== GIVEN ENTRIES ==
(** [marshalData]; a block that is too small for the payload is replaced. *)
Definition marshalData (payload block : list Z) : list Z :=
  let dataLen := (Z.of_nat (length block) - 4)%Z in
  let dataLen := if decide (dataLen < Z.of_nat (length payload))%Z
                 then Z.of_nat (length payload) else dataLen in
  let data := payload ++ replicate (Z.to_nat dataLen - length payload) 0%Z in
  data ++ trailer data.

Inductive block_error := BlockTooSmall | ChecksumMismatch.

Definition unmarshalData (block : list Z) : result block_error (list Z) :=
  if decide (length block < 4) then Err BlockTooSmall
  else
    let dataLen := length block - 4 in
    if isZeroData block then Ok (take dataLen block)
    else if decide (ChecksumIEEE (take dataLen block) ≠ le_val (drop dataLen block))
         then Err ChecksumMismatch
         else Ok (take dataLen block).

Definition valid (block : list Z) : bool := is_ok (unmarshalData block).

(** ** The disk *)

(** A segment file and the offset of a block in it.  [makeBlockCowPath] gives each
    of them a backup path of its own. *)
Abbreviation addr := (string * Z)%type (only parsing).

Inductive io_error := IOError.

(** [RestoreFailure] is the error with the code [RestoreRegistryFileSectorFailure]. *)
Inductive fs_error :=
| ReadError (e : io_error)
| WriteError (e : io_error)
| Partial
| RestoreFailure
| LockAcquisitionFailure.

Record disk := mkDisk {
  dk_main : addr → list Z;
  dk_cow : gmap addr (list Z);
}.

Definition set_main (a : addr) (b : list Z) (d : disk) : disk :=
  mkDisk (λ a', if decide (a' = a) then b else dk_main d a') (dk_cow d).
Definition set_cow (a : addr) (c : option (list Z)) (d : disk) : disk :=
  mkDisk (dk_main d) (partial_alter (λ _, c) a (dk_cow d)).
Lemma wp_commitRemovedNodes w T R B nodes : repo_inv w T R B → request T R w nodes →
  (∀ id, id ∈ extractUUIDs nodes → is_Some (T !! id)) →
  wp (commitRemovedNodes (RE := RE) (BE := BE) nodes) w
    (λ '(ok, handles) w', ∃ T', repo_inv w' T' R B ∧ w_drawn w' = w_drawn w ∧ unnoticed T T' ∧
       if (ok : bool) then staged_removal (w_now w) T T' nodes handles
       else T' = T ∧ handles = [] ∧ ∃ n h, n ∈ (flat nodes).*2 ∧ T !! GetID n = Some h ∧ ¬ removable h n)
    (λ _ w', unseen T B w').
Proof.
  intros Hinv [Hhome Hnd Hreach Hord Hnow Hlim] Hpres. unfold commitRemovedNodes. case_decide as Hnil.
  { subst nodes. apply wp_ret. exists T. split; [done|]. split; [done|]. split; [apply unnoticed_refl|].
    constructor; try done; [constructor|constructor|]. intros n Hn. by apply not_elem_of_nil in Hn. }
  apply wp_bind. eapply wp_mono; [by apply (wp_Get_nodes w T R B)| |].
  2:{ intros e w' (r & -> & (Hh & Hb & _)). exists T, R, B. split; [by apply holds_stands|]. by split. }
  intros handles w1 (r & -> & (Hh & Hb & Hf) & Ha & Ho). specialize (Ho Hord).
  pose proof (same_lengths_present T nodes handles Ho Hpres) as El.
  destruct (answer_complete T nodes handles Ho El) as [Hlen Hhs].
  pose proof (holds_keys _ _ _ Hh) as Hkey.
  apply wp_bind, wp_gets, wp_bind. eapply wp_mono; [by apply (wp_each_removal_store _ nodes)| |done].
  intros res w2 [-> Hres]. cbn [w_now set_registry] in *. destruct res as [l|].
  2:{ apply wp_ret. exists T. split; [by split|]. split; [done|]. split; [apply unnoticed_refl|]. split; [done|]. split; [done|].
      destruct Hres as (i & h & n & Hi & Hn & Hrf). exists n, h. split; [by eapply list_elem_of_lookup_2|]. split; [|done].
      exact (Forall2_lookup_lr _ _ _ _ _ _ Hhs Hi Hn). }
  destruct Hres as (Hrem & Hids & Hshape). change (λ h, set_Timestamp _ _) with (removed_mark (w_now w)) in Hids.
  destruct (put_changed T nodes (all_ids handles) (removed_mark (w_now w)) Hkey ltac:(done) Hnd Hhs) as (Hothers & Hput & Hlids).
  pose proof (answered_storable _ _ _ _ _ Hh Hhs) as Hst.
  assert (Hun : unnoticed T (put_handles (removed_mark (w_now w) <$> all_ids handles) T)).
  { intros id. destruct (decide (id ∈ extractUUIDs nodes)) as [Hin|Hout]; [|left; auto]. right.
    pose proof Hin as Hin0. rewrite flat_IDs, list_fmap_compose in Hin. apply list_elem_of_fmap in Hin as (n & -> & Hn).
    destruct (Hpres _ Hin0) as [h Hhn]. exists h, (removed_mark (w_now w) h). split; [done|]. split; [auto|apply removed_mark_view]. }
  apply wp_bind, wp_on. eapply wp_mono; [apply (UpdateNoLocks_law (RS := RS) r T R); [done|by eapply shapes_homed|rewrite Hids..]| |].
  - apply Forall_fmap. eapply Forall_impl; [exact Hst|]. intros h Hsh. cbn. apply storable_Timestamp; [by apply storable_IsDeleted|done].
  - by rewrite Hlids.
  - apply Forall_fmap. eapply Forall_impl; [by eapply answered_reach|]. by intros h.
  - intros [] r' [Hr _]. rewrite Hids in Hr. apply wp_ret. eexists. split; [split; [exact Hr|split; [exact Hb|]]|].
    { eapply fresh_unnoticed; [exact Hf|done|exact Hun|done]. }
    split; [done|]. split; [exact Hun|]. constructor; [by rewrite Hids|by eapply shapes_homed| |exact Hothers|].
    + unfold current. rewrite Hids. apply Forall_lookup. intros i h Hi. rewrite list_lookup_fmap in Hi.
      destruct (all_ids handles !! i) as [h0|] eqn:Ei; [|done]. injection Hi as <-.
      apply (put_handles_in _ T (removed_mark (w_now w) h0)); [by rewrite Hlids|]. apply list_elem_of_fmap_2. by eapply list_elem_of_lookup_2.
    + intros n Hn. pose proof Hn as Hn0. apply list_elem_of_lookup in Hn as [i Hi].
      destruct (Forall2_lookup_r _ _ _ _ _ Hhs Hi) as (h & Hih & Hh0). exists h. split; [done|]. split; [|auto].
      exact (Forall2_lookup_lr _ _ _ _ _ _ Hrem Hih Hi).
  - intros e r' (T' & Hs' & Hb'). exists T', R, B. split; [done|]. split; [done|]. apply unnoticed_views; [|done].
    rewrite Hids in Hb'. by eapply unnoticed_between.
Qed.
(** ** The check of what was read *)

Definition unchanged T n : Prop := ∃ h, T !! GetID n = Some h ∧ Version h = GetVersion n.
(** Writing back the handles of a request, changed by [f], locked or not. *)
Lemma wp_update_changed w T R (locked : bool) nodes handles (f : Handle → Handle) :
  holds (w_registry w) T R → homed_nodes home nodes → NoDup (extractUUIDs nodes) →
  (∀ id, id ∈ extractUUIDs nodes → is_Some (T !! id) → id ∈ R) → (∀ h, LogicalID (f h) = LogicalID h) → (∀ h, storable h → storable (f h)) →
  Forall2 (answers T) (convertToRegistryRequestPayload nodes) handles →
  Forall2 (λ h n, T !! GetID n = Some h) (all_ids handles) (flat nodes).*2 →
  wp (update_registry (BE := BE) locked ((λ p, set_IDs p (f <$> rp_IDs p)) <$> handles)) w
    (λ _ w', ∃ r, w' = set_registry r w ∧ holds r (put_handles (f <$> all_ids handles) T) R)
    (λ _ w', ∃ r T', w' = set_registry r w ∧ stands r T' R ∧ between T (put_handles (f <$> all_ids handles) T) T').
Proof.
  intros Hh Hhome Hnd Hreach Hf Hst Ha Hhs. pose proof (holds_keys home _ _ _ Hh) as Hkey.
  pose proof (shapes_homed home nodes T handles _ Hhome Ha Hkey (changed_shape f handles Hf)) as H1.
  assert (H2 : Forall storable (f <$> all_ids handles)).
  { apply Forall_fmap. eapply Forall_impl; [by eapply (answered_storable home)|]. intros h Hs. by apply Hst. }
  assert (H3 : NoDup (LogicalID <$> (f <$> all_ids handles))).
  { by destruct (put_changed T nodes (all_ids handles) f Hkey Hf Hnd Hhs) as (_ & _ & ->). }
  assert (H4 : Forall (λ h, LogicalID h ∈ R) (f <$> all_ids handles)).
  { apply Forall_fmap. eapply Forall_impl; [by eapply answered_reach|]. intros h HR. cbn. by rewrite Hf. }
  unfold update_registry. destruct locked; apply wp_on.
  - eapply wp_mono; [apply (UpdateNoLocks_law (RS := RS) _ T R); rewrite ?changed_IDs; done| |]; rewrite changed_IDs.
    + intros [] r [Hr _]. by exists r.
    + intros e r (T' & Hr & Hbt). by exists r, T'.
  - eapply wp_mono; [apply (Update_law (RS := RS) _ T R); rewrite ?changed_IDs; done| |]; rewrite changed_IDs.
    + intros [] r [Hr _]. by exists r.
    + intros e r (T' & Hr & Hbt). exists r, T'. split; [done|]. split; [by apply holds_stands|done].
Qed.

== EXERCISE BRIEF ==
Pull every line containing the string "unfold" out of the data above and copy it.

== ANSWER SECTION ==
  intros Hinv [Hhome Hnd Hreach Hord Hnow Hlim] Hpres. unfold commitRemovedNodes. case_decide as Hnil.
    + unfold current. rewrite Hids. apply Forall_lookup. intros i h Hi. rewrite list_lookup_fmap in Hi.
  unfold update_registry. destruct locked; apply wp_on.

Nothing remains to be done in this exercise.